Cependant le XXème siècle, héritier conquérant du scientisme qui, au XIXème siècle, s'imaginait que tout était scientifiquement connaissable et explicable, dans le droit fil, du reste, de la tradition des Lumières et de sa confiance un peu aveugle en la sacro-sainte Raison, a vu, contre toute attente, mesure et équations buter contre leurs propres limites, avec la mécanique quantique (et son troublant constat d'incertitude quant à la mesurabilité des phénomènes propres à l'infiniment petit, lequel fonde le monde de la matière, l'infiniment grand et nous-mêmes) et le théorème d'incomplétude de Kurt Gödel qui, lui, cernait les limites mêmes de la mathématique, en tant que système.

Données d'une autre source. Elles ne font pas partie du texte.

(** The loop started at the end of [pre] breaks at the first unescaped
    delimiter of [s], or runs to the end of the text when [s] has none.
    It never raises. *)
Lemma while_loop_scan (s pre : string) (o : list ascii) (e : bool) :
  while_loop (pre +:+ s) (mkState (String.length pre) o e) =
  match find_terminator e s with
  | Some k =>
      Broke (mkState (String.length pre + k)
               (o ++ String.list_ascii_of_string (String.substring 0 (S k) s))
               false)
  | None =>
      Exhausted (mkState (String.length pre + String.length s)
                   (o ++ String.list_ascii_of_string s)
                   (flag_after e s))
  end.
Proof.
  revert pre o e. induction s as [|c s IH]; intros pre o e.
  - rewrite while_loop_step. simpl.
    rewrite str_app_nil_r, Nat.ltb_irrefl, Nat.add_0_r, app_nil_r.
    reflexivity.
  - rewrite while_loop_step. cbn [i].
    rewrite str_length_app. simpl String.length.
    replace (String.length pre <? String.length pre + S (String.length s))
      with true by (symmetry; apply Nat.ltb_lt; lia).
    rewrite str_get_here, loop_body_cases. cbn [i out escaped].
    simpl find_terminator.
    destruct (Ascii.eqb c backtick && negb e) eqn:Hd.
    + rewrite Nat.add_0_r. simpl. rewrite str_substring_n_0. reflexivity.
    + rewrite <- (str_app_snoc pre c s).
      replace (S (String.length pre))
        with (String.length (pre +:+ String c "")) at 1
        by (rewrite str_length_app; simpl; lia).
      rewrite IH.
      rewrite str_length_app. simpl String.length.
      destruct (find_terminator (flag_step e c) s) as [k|]; simpl.
      * rewrite <- app_assoc. simpl. do 2 f_equal. lia.
      * rewrite <- app_assoc. simpl. do 2 f_equal. lia.
Qed.

(** ** Occurrences of the marker *)

Lemma marker_nonempty : marker <> "".
Proof. discriminate. Qed.

Lemma occurs_at_bound sub s p :
  sub <> "" -> occurs_at sub s p -> p + String.length sub <= String.length s.
Proof.
  intros Hne Hocc. unfold occurs_at in Hocc.
  apply (f_equal String.length) in Hocc.
  rewrite str_substring_length in Hocc.
  destruct sub; [congruence|]. cbn [String.length] in *. lia.
Qed.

La mathématique, on le sait maintenant, peine à décrire la complexité (même si, bien sûr, elle s'y essaie).

Or la Vie est, déjà, un phénomène infiniment complexe. Alors, que dire du cerveau humain et de sa production : la pensée ?

Ce que la science, à présent, tente, paradoxalement, de nous dire, c'est que nous sommes prisonniers de nos limites (tant sensorielles que cognitives).

En ce sens, on peut dire qu'elle rejoint la tradition philosophique de l'ancienne Inde, qui donna lieu à l'hindouisme moderne et au bouddhisme. Comme le dit la philosophe des sciences Isabelle Stengers, les réponses qu'on obtient dépendent toujours des questions que l'on pose.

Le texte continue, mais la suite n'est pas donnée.